> [ASSIGNMENT]
Extract, from the listing that follows, each line containing the word "fromCharCode".

> [INPUT DATA]
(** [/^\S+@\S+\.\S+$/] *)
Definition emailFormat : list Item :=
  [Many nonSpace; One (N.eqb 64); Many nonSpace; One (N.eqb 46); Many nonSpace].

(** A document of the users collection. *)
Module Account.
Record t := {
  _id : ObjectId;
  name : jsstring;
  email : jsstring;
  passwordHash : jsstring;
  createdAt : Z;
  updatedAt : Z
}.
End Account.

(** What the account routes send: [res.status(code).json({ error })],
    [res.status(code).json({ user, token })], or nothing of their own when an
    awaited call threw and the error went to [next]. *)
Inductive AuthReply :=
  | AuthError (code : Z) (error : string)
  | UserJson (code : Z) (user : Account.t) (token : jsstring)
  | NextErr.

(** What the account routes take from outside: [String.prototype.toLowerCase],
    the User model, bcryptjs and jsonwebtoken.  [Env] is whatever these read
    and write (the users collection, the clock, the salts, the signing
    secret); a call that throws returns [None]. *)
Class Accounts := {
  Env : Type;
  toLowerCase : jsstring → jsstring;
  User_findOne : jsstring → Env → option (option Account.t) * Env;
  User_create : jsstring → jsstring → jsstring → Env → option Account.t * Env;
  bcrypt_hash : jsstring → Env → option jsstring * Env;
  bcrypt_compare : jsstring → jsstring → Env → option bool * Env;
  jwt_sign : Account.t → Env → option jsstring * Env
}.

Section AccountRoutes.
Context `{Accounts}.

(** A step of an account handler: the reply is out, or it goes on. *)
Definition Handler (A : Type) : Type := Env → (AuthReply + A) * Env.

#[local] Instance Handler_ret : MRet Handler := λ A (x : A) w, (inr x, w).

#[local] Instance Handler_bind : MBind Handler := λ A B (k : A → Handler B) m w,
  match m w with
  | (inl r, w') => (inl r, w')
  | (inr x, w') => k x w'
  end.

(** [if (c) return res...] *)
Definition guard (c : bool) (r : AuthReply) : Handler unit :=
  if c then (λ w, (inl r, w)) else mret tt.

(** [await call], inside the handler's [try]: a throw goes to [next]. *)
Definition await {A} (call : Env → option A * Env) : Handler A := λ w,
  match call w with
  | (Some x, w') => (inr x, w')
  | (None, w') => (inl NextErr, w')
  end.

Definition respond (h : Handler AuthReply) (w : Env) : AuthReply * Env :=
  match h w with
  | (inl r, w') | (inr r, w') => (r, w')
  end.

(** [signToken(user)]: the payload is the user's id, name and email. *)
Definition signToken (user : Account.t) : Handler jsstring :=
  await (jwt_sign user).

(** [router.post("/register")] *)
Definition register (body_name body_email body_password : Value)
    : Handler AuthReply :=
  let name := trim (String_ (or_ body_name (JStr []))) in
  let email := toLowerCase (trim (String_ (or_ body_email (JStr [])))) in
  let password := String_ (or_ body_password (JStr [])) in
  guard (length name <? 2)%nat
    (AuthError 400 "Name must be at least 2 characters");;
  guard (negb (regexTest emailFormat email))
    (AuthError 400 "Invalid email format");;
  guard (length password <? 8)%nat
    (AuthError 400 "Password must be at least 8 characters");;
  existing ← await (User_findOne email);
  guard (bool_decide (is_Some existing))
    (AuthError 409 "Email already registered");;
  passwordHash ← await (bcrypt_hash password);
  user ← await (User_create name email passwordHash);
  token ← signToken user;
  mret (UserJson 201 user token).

==

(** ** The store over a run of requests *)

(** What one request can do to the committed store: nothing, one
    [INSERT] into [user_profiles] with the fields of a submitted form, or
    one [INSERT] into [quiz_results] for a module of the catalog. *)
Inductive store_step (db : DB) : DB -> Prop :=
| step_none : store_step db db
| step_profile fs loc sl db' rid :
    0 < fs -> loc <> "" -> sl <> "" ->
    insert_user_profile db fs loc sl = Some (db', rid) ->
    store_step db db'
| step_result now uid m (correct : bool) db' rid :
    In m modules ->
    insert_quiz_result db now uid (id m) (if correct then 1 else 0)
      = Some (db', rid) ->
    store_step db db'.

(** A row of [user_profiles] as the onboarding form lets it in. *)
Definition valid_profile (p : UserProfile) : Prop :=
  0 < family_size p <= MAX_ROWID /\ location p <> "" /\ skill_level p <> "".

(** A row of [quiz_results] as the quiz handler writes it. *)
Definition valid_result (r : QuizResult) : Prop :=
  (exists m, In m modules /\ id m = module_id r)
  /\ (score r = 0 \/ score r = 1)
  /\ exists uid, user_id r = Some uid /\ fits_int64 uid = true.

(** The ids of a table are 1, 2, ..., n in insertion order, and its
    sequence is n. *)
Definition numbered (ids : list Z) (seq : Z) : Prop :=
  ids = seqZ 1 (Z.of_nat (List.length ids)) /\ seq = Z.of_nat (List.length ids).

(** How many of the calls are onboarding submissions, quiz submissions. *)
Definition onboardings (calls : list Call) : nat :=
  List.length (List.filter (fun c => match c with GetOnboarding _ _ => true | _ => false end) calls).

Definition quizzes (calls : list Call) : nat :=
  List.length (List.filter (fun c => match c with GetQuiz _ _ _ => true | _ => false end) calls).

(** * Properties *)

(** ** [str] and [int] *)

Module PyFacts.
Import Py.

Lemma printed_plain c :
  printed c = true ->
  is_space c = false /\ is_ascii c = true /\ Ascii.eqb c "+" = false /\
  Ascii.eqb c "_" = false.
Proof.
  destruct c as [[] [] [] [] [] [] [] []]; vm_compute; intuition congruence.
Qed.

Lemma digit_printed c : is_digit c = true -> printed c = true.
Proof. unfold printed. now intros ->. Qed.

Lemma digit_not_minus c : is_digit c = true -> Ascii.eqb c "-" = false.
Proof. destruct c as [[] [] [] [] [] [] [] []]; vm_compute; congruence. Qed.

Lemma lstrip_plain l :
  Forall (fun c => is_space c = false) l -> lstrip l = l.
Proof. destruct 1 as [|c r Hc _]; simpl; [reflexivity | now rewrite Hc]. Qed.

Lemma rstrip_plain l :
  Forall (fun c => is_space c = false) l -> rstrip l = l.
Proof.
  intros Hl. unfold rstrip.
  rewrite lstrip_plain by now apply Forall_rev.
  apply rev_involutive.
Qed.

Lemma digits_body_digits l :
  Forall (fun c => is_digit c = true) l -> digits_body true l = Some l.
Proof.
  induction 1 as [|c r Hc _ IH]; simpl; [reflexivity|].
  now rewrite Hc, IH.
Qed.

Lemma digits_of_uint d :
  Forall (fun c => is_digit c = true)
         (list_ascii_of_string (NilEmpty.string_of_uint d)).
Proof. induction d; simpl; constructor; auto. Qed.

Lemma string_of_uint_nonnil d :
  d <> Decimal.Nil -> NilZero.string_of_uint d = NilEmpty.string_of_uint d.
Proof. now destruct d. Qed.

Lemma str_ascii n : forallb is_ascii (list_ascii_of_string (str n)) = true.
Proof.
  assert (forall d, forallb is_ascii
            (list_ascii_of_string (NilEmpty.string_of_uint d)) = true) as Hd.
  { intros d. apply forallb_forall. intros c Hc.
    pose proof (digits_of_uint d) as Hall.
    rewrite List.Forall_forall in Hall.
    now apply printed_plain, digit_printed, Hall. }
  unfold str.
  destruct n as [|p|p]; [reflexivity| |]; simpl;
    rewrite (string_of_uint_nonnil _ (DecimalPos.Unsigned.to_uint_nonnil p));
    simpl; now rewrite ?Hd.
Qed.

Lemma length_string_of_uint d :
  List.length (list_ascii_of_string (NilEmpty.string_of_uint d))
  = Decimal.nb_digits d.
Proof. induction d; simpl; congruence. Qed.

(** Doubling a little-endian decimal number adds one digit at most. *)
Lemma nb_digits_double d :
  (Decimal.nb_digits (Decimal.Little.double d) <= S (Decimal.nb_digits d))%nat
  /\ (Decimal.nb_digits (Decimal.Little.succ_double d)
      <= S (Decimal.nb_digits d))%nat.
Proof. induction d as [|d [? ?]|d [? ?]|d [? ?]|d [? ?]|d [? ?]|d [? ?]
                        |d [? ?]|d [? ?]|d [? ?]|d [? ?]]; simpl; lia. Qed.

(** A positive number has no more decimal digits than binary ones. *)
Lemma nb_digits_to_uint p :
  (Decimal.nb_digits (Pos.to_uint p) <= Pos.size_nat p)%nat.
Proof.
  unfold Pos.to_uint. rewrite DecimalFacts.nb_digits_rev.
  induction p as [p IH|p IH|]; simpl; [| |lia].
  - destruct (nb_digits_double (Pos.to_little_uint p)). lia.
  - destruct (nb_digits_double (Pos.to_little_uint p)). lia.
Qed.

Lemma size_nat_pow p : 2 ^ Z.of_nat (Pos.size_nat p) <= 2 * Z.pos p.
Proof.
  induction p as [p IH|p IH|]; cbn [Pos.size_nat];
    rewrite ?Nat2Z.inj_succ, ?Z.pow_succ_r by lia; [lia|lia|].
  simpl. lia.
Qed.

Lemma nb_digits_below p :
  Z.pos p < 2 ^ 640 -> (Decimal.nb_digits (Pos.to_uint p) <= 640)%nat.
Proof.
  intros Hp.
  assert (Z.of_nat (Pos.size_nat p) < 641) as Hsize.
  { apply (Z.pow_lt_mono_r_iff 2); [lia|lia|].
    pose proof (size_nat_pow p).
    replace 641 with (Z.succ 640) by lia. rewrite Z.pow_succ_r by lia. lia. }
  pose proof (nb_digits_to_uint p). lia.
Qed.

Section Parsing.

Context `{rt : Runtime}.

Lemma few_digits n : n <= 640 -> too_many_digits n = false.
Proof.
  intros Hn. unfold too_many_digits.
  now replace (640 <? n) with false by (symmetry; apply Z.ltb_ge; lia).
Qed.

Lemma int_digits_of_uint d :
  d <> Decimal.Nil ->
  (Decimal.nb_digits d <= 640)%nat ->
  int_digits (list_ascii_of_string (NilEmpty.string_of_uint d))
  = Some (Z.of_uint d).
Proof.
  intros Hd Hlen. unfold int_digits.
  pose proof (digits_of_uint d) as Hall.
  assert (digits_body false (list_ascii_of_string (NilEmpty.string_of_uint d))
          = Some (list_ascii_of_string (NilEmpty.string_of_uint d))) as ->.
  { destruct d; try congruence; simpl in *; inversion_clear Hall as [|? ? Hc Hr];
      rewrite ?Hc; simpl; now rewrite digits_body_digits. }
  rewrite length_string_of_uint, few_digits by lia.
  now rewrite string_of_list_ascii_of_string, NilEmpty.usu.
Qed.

==

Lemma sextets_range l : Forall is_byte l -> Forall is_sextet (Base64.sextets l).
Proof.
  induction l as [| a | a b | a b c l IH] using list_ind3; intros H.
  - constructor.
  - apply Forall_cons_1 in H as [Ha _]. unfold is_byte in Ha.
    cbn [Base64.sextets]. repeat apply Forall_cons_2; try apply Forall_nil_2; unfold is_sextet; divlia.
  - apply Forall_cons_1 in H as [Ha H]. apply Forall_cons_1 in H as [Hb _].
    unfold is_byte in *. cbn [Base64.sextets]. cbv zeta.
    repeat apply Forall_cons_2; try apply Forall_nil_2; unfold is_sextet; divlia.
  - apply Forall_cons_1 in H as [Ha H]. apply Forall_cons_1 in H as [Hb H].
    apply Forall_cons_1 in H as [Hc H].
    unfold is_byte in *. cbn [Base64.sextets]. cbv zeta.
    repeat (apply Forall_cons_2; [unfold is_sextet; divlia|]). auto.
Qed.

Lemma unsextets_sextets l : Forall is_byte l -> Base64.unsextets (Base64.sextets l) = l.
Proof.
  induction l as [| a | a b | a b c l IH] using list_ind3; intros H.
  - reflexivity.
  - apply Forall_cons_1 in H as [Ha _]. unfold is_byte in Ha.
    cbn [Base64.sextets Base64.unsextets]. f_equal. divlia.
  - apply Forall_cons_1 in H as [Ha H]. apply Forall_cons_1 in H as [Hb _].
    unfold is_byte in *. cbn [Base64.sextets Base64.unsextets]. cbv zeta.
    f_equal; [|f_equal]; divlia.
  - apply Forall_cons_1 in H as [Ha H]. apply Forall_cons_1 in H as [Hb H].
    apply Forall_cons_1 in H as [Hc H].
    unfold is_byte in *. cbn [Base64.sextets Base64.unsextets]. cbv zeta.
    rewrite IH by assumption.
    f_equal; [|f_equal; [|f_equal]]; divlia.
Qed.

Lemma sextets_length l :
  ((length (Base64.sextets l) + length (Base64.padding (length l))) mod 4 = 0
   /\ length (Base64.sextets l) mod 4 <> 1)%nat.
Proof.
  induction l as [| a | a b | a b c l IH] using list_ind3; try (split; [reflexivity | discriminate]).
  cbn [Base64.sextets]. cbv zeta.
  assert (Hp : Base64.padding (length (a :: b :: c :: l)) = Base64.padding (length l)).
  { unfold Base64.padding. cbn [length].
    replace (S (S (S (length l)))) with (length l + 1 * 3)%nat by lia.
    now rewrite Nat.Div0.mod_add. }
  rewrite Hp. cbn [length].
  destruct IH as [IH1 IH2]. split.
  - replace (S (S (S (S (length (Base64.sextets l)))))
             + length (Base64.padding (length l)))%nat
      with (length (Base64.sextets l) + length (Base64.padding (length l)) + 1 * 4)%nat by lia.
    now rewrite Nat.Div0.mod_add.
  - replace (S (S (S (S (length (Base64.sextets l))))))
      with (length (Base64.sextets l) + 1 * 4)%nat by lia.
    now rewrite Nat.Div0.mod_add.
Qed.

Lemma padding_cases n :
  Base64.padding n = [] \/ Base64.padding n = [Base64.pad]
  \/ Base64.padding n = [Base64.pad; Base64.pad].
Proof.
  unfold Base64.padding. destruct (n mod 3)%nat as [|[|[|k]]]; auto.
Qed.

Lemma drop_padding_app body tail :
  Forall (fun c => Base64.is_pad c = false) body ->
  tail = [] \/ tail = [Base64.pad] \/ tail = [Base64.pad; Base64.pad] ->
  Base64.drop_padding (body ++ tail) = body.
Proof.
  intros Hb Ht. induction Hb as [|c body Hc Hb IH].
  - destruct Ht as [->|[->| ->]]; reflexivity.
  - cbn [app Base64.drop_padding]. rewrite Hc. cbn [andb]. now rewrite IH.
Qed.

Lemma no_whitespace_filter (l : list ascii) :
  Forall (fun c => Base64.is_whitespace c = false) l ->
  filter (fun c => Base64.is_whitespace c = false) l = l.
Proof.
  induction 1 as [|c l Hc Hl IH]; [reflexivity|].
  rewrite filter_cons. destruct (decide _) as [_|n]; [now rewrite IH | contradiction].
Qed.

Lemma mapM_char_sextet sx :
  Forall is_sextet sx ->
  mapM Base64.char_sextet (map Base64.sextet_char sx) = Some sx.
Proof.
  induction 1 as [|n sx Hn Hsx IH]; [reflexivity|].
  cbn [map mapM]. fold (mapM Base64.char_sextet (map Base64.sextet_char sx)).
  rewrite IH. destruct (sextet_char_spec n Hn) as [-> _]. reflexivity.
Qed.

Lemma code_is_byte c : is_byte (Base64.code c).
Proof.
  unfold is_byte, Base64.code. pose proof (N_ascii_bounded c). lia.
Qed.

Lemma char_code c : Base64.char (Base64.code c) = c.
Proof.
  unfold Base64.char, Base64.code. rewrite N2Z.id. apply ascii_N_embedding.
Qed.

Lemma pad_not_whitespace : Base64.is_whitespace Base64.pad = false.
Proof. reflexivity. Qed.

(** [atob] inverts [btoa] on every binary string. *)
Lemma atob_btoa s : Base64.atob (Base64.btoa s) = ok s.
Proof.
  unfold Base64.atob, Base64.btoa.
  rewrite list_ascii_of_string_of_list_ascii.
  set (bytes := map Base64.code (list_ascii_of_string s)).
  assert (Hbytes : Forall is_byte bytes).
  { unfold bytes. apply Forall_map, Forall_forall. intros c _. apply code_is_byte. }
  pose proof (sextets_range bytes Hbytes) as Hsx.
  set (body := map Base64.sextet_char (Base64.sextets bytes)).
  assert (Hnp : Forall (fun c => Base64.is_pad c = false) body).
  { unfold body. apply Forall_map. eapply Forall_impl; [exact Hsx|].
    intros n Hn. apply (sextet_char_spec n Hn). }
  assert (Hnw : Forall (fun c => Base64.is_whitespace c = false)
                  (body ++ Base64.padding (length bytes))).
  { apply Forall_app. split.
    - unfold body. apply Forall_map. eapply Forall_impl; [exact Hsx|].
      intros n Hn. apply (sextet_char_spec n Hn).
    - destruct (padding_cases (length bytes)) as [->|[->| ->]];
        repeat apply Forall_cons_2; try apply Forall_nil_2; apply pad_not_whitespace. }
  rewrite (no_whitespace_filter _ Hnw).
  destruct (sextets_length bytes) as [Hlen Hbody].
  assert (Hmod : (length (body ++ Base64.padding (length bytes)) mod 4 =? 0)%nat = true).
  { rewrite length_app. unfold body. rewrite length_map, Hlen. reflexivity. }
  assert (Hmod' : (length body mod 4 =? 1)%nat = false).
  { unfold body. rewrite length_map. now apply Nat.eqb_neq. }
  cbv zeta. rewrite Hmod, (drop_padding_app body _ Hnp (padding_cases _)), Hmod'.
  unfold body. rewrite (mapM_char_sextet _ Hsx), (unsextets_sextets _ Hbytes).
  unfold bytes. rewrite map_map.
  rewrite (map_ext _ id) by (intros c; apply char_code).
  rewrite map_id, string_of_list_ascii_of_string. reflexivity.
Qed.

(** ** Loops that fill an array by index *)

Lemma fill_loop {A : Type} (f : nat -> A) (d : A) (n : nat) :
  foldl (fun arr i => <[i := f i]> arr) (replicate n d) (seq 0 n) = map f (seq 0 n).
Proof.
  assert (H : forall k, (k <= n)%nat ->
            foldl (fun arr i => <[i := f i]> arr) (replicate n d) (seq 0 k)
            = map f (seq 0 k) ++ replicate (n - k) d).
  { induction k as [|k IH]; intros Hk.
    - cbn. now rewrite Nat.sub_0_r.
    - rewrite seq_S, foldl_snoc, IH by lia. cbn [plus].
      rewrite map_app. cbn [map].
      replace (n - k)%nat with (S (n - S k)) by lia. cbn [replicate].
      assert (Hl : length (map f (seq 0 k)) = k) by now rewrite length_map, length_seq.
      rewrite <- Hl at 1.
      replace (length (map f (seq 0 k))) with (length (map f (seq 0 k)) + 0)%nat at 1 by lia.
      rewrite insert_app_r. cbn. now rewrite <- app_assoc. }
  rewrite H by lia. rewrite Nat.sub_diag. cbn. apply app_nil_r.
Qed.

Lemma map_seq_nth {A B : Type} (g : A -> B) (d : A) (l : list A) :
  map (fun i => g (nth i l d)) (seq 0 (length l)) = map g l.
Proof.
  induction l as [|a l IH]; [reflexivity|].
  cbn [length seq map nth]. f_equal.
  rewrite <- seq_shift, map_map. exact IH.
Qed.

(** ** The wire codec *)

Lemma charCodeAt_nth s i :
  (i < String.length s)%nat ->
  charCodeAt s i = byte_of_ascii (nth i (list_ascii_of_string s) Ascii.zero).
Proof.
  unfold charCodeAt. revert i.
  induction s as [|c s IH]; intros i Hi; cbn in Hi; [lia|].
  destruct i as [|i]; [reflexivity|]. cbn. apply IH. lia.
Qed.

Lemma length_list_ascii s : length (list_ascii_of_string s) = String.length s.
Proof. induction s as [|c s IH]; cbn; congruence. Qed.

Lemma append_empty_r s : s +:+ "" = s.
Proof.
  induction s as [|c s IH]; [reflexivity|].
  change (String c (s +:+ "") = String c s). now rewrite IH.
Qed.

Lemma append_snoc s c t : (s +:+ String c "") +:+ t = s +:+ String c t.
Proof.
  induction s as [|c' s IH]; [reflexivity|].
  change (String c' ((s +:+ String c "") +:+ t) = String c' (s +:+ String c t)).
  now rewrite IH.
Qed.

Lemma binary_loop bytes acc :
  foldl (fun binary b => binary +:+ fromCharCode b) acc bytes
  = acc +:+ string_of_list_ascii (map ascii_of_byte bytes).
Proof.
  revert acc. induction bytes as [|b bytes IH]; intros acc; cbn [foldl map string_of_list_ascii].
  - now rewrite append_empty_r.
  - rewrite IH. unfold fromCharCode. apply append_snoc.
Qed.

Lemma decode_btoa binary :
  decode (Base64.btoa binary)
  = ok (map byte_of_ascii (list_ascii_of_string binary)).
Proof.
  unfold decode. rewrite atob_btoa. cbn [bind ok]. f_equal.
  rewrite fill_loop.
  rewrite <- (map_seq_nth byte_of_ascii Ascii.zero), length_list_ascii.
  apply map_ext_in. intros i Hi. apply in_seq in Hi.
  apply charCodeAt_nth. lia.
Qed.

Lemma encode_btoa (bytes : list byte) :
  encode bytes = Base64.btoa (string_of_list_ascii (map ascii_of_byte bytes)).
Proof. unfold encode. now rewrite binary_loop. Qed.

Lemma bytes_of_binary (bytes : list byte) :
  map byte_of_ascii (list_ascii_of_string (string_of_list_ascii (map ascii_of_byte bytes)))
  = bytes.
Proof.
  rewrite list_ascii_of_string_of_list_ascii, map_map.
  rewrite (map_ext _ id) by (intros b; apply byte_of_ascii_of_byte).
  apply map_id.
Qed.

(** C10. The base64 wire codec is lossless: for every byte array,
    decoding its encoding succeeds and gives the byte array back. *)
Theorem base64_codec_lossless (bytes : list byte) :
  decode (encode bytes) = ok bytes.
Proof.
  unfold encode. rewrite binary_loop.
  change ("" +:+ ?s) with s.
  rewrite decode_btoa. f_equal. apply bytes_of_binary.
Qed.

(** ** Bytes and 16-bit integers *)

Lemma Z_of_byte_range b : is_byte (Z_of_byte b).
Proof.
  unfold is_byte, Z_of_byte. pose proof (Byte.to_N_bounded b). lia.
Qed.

> [RESPONSE TO THIS TASK]
  foldl (fun binary b => binary +:+ fromCharCode b) acc bytes
  - rewrite IH. unfold fromCharCode. apply append_snoc.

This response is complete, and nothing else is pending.